Es cosa sabida que la Gran Vía es una arteria navegable, una arteria coronaria, pues forma parte del corazón de la ciudad. Los edificios Grassy y Metrópolis, buques insignia de toda la flota atracada en este canal grande, largaron su trinquete desde principio de siglo, llegando en su singladura hasta nuestros poco románticos días, en los que son considerados como hermosas muestras arquitectónicas de un pasado excesivamente francés, pero en realidad siguen navegando. Este canal grande lo han construido arquitectos, con el dinero de las compañías de seguros, han rematado sus cúpulas escultores como Coullaut Valera o Victorio Macho y las hemos pintado, además de Antonio López, un buen montón de pintores y dibujantes. Escritores, cineastas, poetas y cronistas de la Villa han hecho circular ríos de tinta por esta arteria, que está mucho más saturada de glosas, elucidarios y exégesis que de vehículos automóviles. Se han escrito zarzuelas castizas llenas de carteristas, descuideros y otras ratas que no llegaron nunca a saber por qué la Red de San Luis recibió tal nombre. Agustín Lara nos amenazó con alfombrarla de claveles (¿se lo imaginan?). Parecería un remedo del Corpus Cristi en Toledo.

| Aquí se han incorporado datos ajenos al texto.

Lemma ab_min_loop_returns (rec : Game -> Score -> Score -> M (Score * Move))
    (game : Game) (children : list Move) :
  (forall g a b k, exists r k', rec g a b k = (Return r, k')) ->
  forall alpha beta best bm k, exists r k',
    ab_min_loop rec game children alpha beta best bm k = (Return r, k').
Proof.
  intros Hrec. induction children as [|c cs IH]; simpl;
    intros alpha beta best bm k.
  - now exists (best, bm), k.
  - destruct (Hrec (forecast_move game c) alpha beta k) as ([v mv] & k1 & Hc).
    unfold bind. rewrite Hc.
    destruct (score_ltb v best);
      match goal with
      | |- context [if ?c then _ else _] => destruct c
      end;
      try apply IH; eexists; eexists; reflexivity.
Qed.

Lemma alphabeta_returns (depth : nat) :
  forall game alpha beta mx k, exists r k',
    alphabeta self game depth alpha beta mx k = (Return r, k').
Proof.
  destruct enough_time as (tl & Hc & Hle).
  induction depth as [|d IH]; intros game alpha beta mx k; simpl;
    unfold bind at 1; rewrite (check_time_high _ Hc _ (Hle k)).
  - destruct (leaf_returns game (S k)) as (r & Hr). eauto.
  - destruct (get_legal_moves game None) as [|c cs].
    + destruct (leaf_returns game (S k)) as (r & Hr). eauto.
    + destruct mx.
      * apply ab_max_loop_returns. intros g a b k0. apply IH.
      * apply ab_min_loop_returns. intros g a b k0. apply IH.
Qed.

(** With time enough and an evaluation function that returns, both searches
    return, and with the same score when dead ends are scored as lost. *)
Lemma alphabeta_and_minimax_return_the_same_score (game : Game) (depth : nat)
    (k1 k2 : nat) :
  dead_ends_scored self depth true game ->
  exists v m1 m2 k1',
    alphabeta self game depth NegInf PosInf true k1 = (Return (v, m1), k1') /\
    minimax self game depth true k2 = (Return (v, m2), S k2).
Proof.
  intros Hdead.
  destruct (alphabeta_returns depth game NegInf PosInf true k1)
    as ([v1 m1] & k1' & Hab).
  destruct (minimax_returns game depth true k2) as ([v2 m2] & Hmm).
  exists v1, m1, m2, k1'. split; [exact Hab|].
  assert (E : v1 = v2).
  { pose proof Hab as Hw. apply alphabeta_within in Hw; [|exact I|exact Hdead].
    apply within_full_window in Hw.
    pose proof Hmm as Hv. unfold minimax in Hv. apply bind_Return_inv in Hv.
    destruct Hv as (u & k & _ & Hv). apply dls_value in Hv. congruence. }
  now rewrite E.
Qed.

End Totality.

(** * Further properties of the code *)

(** ** Integers as floats *)

Lemma of_int_inj (a b : Z) : of_int a = of_int b -> a = b.
Proof.
  unfold of_int. intros H. apply Q2Qc_eq_iff in H.
  exact (proj1 (inject_Z_injective a b) H).
Qed.

Lemma of_int_le (a b : Z) : (a <= b)%Z -> (of_int a <= of_int b)%Qc.
Proof.
  intros H. change (Qred (inject_Z a) <= Qred (inject_Z b))%Q.
  rewrite !Qred_correct. now rewrite <- Zle_Qle.
Qed.

Lemma of_int_lt (a b : Z) : (a < b)%Z -> (of_int a < of_int b)%Qc.
Proof.
  intros H. change (Qred (inject_Z a) < Qred (inject_Z b))%Q.
  rewrite !Qred_correct. now rewrite <- Zlt_Qlt.
Qed.

Lemma Qcdiv_zero (x y : Qc) : y <> of_int 0 -> (x / y)%Qc = of_int 0 -> x = of_int 0.
Proof.
  intros Hy H. change (of_int 0) with (Q2Qc 0) in *.
  assert (E : ((x / y) * y)%Qc = x) by (field; exact Hy).
  rewrite <- E, H. ring.
Qed.

Section HeuristicEdges.
Context {B : Board}.

(** X1: [percent_occupation] raises [ZeroDivisionError] exactly on a board
    without cells; on a board with cells it returns the number of blank
    cells over the number of cells, a fraction between 0 and 1 when the
    blank cells are not more than the cells. *)
Theorem percent_occupation_is_a_fraction (game : Game) :
  ((width game * height game)%Z = 0%Z <->
   percent_occupation game = Raise ZeroDivisionError) /\
  (forall e, percent_occupation game = Raise e -> e = ZeroDivisionError) /\
  ((0 < width game * height game)%Z ->
   (len (get_blank_spaces game) <= width game * height game)%Z ->
   exists q, percent_occupation game = Return q /\
             (q * of_int (width game * height game))%Qc
             = of_int (len (get_blank_spaces game)) /\
             (of_int 0 <= q)%Qc /\ (q <= of_int 1)%Qc).
Proof.
  unfold percent_occupation, fdiv.
  destruct (Qc_eq_dec (of_int (width game * height game)) (of_int 0)) as [E|E].
  - apply of_int_inj in E. split; [|split].
    + tauto.
    + intros e H. now inversion H.
    + lia.
  - split; [|split].
    + split; [|discriminate]. intros H. rewrite H in E. now elim E.
    + discriminate.
    + intros Hpos Hle. eexists. split; [reflexivity|].
      set (t := of_int (width game * height game)) in *.
      set (b := of_int (len (get_blank_spaces game))).
      assert (Ht : (of_int 0 < t)%Qc) by now apply of_int_lt.
      assert (Hm : ((b / t) * t)%Qc = b).
      { change (of_int 0) with (Q2Qc 0) in E. field. exact E. }
      split; [exact Hm|]. split.
      * apply Qcmult_lt_0_le_reg_r with (z := t); [exact Ht|].
        rewrite Hm. change (of_int 0) with (Q2Qc 0).
        replace (Q2Qc 0 * t)%Qc with (Q2Qc 0) by ring.
        apply (@of_int_le 0). unfold len. lia.
      * apply Qcmult_lt_0_le_reg_r with (z := t); [exact Ht|].
        rewrite Hm. change (of_int 1) with (Q2Qc 1).
        replace (Q2Qc 1 * t)%Qc with t by ring.
        now apply of_int_le.
Qed.

End HeuristicEdges.

Lemma percent_occupation_witness :
  percent_occupation void = Raise ZeroDivisionError /\
  exists q, percent_occupation middle7 = Return q /\
            (q * of_int 49)%Qc = of_int 47 /\
            (of_int 0 <= q)%Qc /\ (q <= of_int 1)%Qc.
Proof.
  split.
  - apply (proj1 (proj1 (@percent_occupation_is_a_fraction board void))).
    reflexivity.
  - apply (proj2 (proj2 (@percent_occupation_is_a_fraction board middle7)));
      vm_compute; congruence.
Defined.

Lemma blank_fraction_positive (b t : Z) :
  (0 < b)%Z -> (0 < t)%Z -> (of_int 0 < of_int b / of_int t)%Qc.
Proof.
  intros Hb Ht.
  assert (Et : of_int t <> of_int 0)
    by (intros H; apply of_int_inj in H; lia).
  assert (Hm : ((of_int b / of_int t) * of_int t)%Qc = of_int b).
  { change (of_int 0) with (Q2Qc 0) in Et. field. exact Et. }
  destruct (Qclt_le_dec (of_int 0) (of_int b / of_int t)) as [L|L]; trivial.
  exfalso.
  assert (H : ((of_int b / of_int t) * of_int t <= of_int 0 * of_int t)%Qc).
  { apply Qcmult_le_compat_r; [exact L|]. apply (@of_int_le 0). lia. }
  rewrite Hm in H. change (of_int 0) with (Q2Qc 0) in H.
  replace (Q2Qc 0 * of_int t)%Qc with (Q2Qc 0) in H by ring.
  apply (Qclt_not_le _ _ (@of_int_lt 0 b Hb)). exact H.
Qed.

Lemma blank_fraction_bounds {B : Board} (game : Game) :
  (0 < width game * height game)%Z ->
  (len (get_blank_spaces game) <= width game * height game)%Z ->
  exists o, percent_occupation game = Return o /\
            (of_int 0 <= o)%Qc /\ (o <= of_int 1)%Qc.
Proof.
  intros Hpos Hle.
  rewrite percent_occupation_counts_blank_cells by lia.
  eexists. split; [reflexivity|].
  set (t := of_int (width game * height game)).
  set (b := of_int (len (get_blank_spaces game))).
  assert (Ht : (of_int 0 < t)%Qc) by now apply of_int_lt.
  assert (E : t <> Q2Qc 0).
  { intros H. apply (Qclt_not_eq _ _ Ht). now rewrite H. }
  assert (Hm : ((b / t) * t)%Qc = b) by (field; exact E).
  split.
  - apply Qcmult_lt_0_le_reg_r with (z := t); [exact Ht|].
    rewrite Hm. change (of_int 0) with (Q2Qc 0).
    replace (Q2Qc 0 * t)%Qc with (Q2Qc 0) by ring.
    apply (@of_int_le 0). unfold len. lia.
  - apply Qcmult_lt_0_le_reg_r with (z := t); [exact Ht|].
    rewrite Hm. change (of_int 1) with (Q2Qc 1).
    replace (Q2Qc 1 * t)%Qc with t by ring.
    now apply of_int_le.
Qed.

Section HeuristicValues.
Context {B : Board}.

(** X2: [second_heuristic] raises [ZeroDivisionError] exactly on a board
    without cells and on a board without blank cells, where
    [percent_occupation] is zero, and raises nothing else; on a board with
    cells of which some are blank it returns a finite score that is not
    negative and is zero only when the player has no legal moves. *)
Theorem second_heuristic_division (game : Game) (player : Player) :
  let total := (width game * height game)%Z in
  let blank := len (get_blank_spaces game) in
  let own := len (get_legal_moves game (Some player)) in
  (total = 0%Z \/ blank = 0%Z <->
   second_heuristic game player = Raise ZeroDivisionError) /\
  (forall e, second_heuristic game player = Raise e -> e = ZeroDivisionError) /\
  ((0 < total)%Z -> (0 < blank)%Z ->
   exists q, second_heuristic game player = Return (Fin q) /\
             (of_int 0 <= q)%Qc /\ (q = of_int 0 <-> own = 0%Z)).
Proof.
  intros total blank own. unfold second_heuristic, percent_occupation.
  fold total blank own. unfold fdiv.
  destruct (Qc_eq_dec (of_int total) (of_int 0)) as [E|E]; simpl.
  - apply of_int_inj in E. split; [tauto|]. split.
    + intros e H. now inversion H.
    + lia.
  - assert (Ht : total <> 0%Z) by (intros H; apply E; now rewrite H).
    destruct (Qc_eq_dec (of_int blank / of_int total) (of_int 0)) as [Z|Z]; simpl.
    + apply Qcdiv_zero in Z; [|exact E]. apply of_int_inj in Z.
      split; [tauto|]. split.
      * intros e H. now inversion H.
      * lia.
    + assert (Hb : blank <> 0%Z).
      { intros H. apply Z. rewrite H. change (of_int 0) with (Q2Qc 0) in *.
        field. exact E. }
      split; [|split].
      * split; [intros [H|H]; contradiction|discriminate].
      * discriminate.
      * intros Htot Hbl. eexists. split; [reflexivity|].
        set (z := (of_int blank / of_int total)%Qc) in *.
        assert (Hz : (of_int 0 < z)%Qc) by now apply blank_fraction_positive.
        assert (Hm : ((of_int own / z) * z)%Qc = of_int own).
        { change (of_int 0) with (Q2Qc 0) in Z. field. exact Z. }
        split.
        -- apply Qcmult_lt_0_le_reg_r with (z := z); [exact Hz|].
           rewrite Hm. change (of_int 0) with (Q2Qc 0).
           replace (Q2Qc 0 * z)%Qc with (Q2Qc 0) by ring.
           apply (@of_int_le 0). unfold own, len. lia.
        -- split.
           ++ intros H. rewrite H in Hm. apply of_int_inj.
              rewrite <- Hm. change (of_int 0) with (Q2Qc 0). ring.
           ++ intros H. rewrite H in Hm.
              apply Qcmult_integral in Hm. destruct Hm as [Hq|Hq]; [|contradiction].
              rewrite H. exact Hq.
Qed.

La Gran Vía nos ha dado tanto cine como podíamos desear y ha sido, y es, el escenario de otra de las artes, no tan valorada como debiera, tal es la de los enormes cartelones anunciadores de películas, en cuya especialidad, artistas relativamente anónimos han escrito la historia del pop local, que nada tiene que envidiar a los Wesselmann, Lichitenstein y otros poperos americanos, mas o menos históricos.

Y las empresas anunciadoras, que han sido las responsables,para bien o para mal, de una gran parte del paisaje urbano de la Gran Vía, produciendo esa compleja contradicción de la que hablaba Venturi, incorporando el cartel, el rótulo, el anuncio, a la arquitectura, compitiendo con ella en una lucha a muerte por el centímetro cuadrado de espacio visible, llevando al ámbito de esta vía un mensaje mestizo de gran plasticidad.

De modo que hay varias Gran Vías, y en la primera, afrancesada y decimonónica, confluyen los llamados poderes fácticos. La aristocracia promueve y financia Grassy y Metrópolis (antes La Unión y el Fénix), la burguesía se da cita en la Gran Peña, el Ejército entretiene sus ocios un poco más arriba, en el Casino Militar, sin olvidar la Iglesia, que está presente desde el principio con la de San José, abriendo desde su pórtico barroco este nuevo canal.

Una Gran Vía que sube hasta la Red de San Luis, donde empieza la meseta presidida por Telefónica, al gusto de los años veinte neoyorquinos, con magníficos edificios, como la Casa Matesanz, de Palacios, o el Madrid-París, de, Anasagasti. La meseta se prolonga hasta Callao, donde culmina con ese inefable edificio Carrión, lo mejor del art déco madrileño, convertido poco a poco en autentico portaanuncios, cuya última y desafortunada incorporación es precisamente la de Fortuna.

En Callao, la Gran Vía se quiebra baja hacia la plaza de España, llena de agencias de viajes, cafeterías y edificios de los años de la autarquía hispana, ansiosa de batir récords de alturas y ascensores.

Pasear por Gran Vía es más o menos recorrer lo que ha sido el siglo en Madrid. Todo un muestrario de estilos arquitectónicos que han ido adaptando sus espacios a las nuevas necesidades. En viejas publicaciones de la época de la apertura de Gran Vía se hablaba sobre la "operación de cirugía urbanística" que hizo posible esta nueva vía, y yo siempre he pensado que esta operación dejó una cicatriz que dio carácter definitivo al rostro de la ciudad. Así marcada, la Gran Vía es la mala de la película, una vieja dama que se nota que ha vivido mucho, llenando su gabinete de recuerdos, trofeos y exvotos. La más bella cicatriz de la ciudad.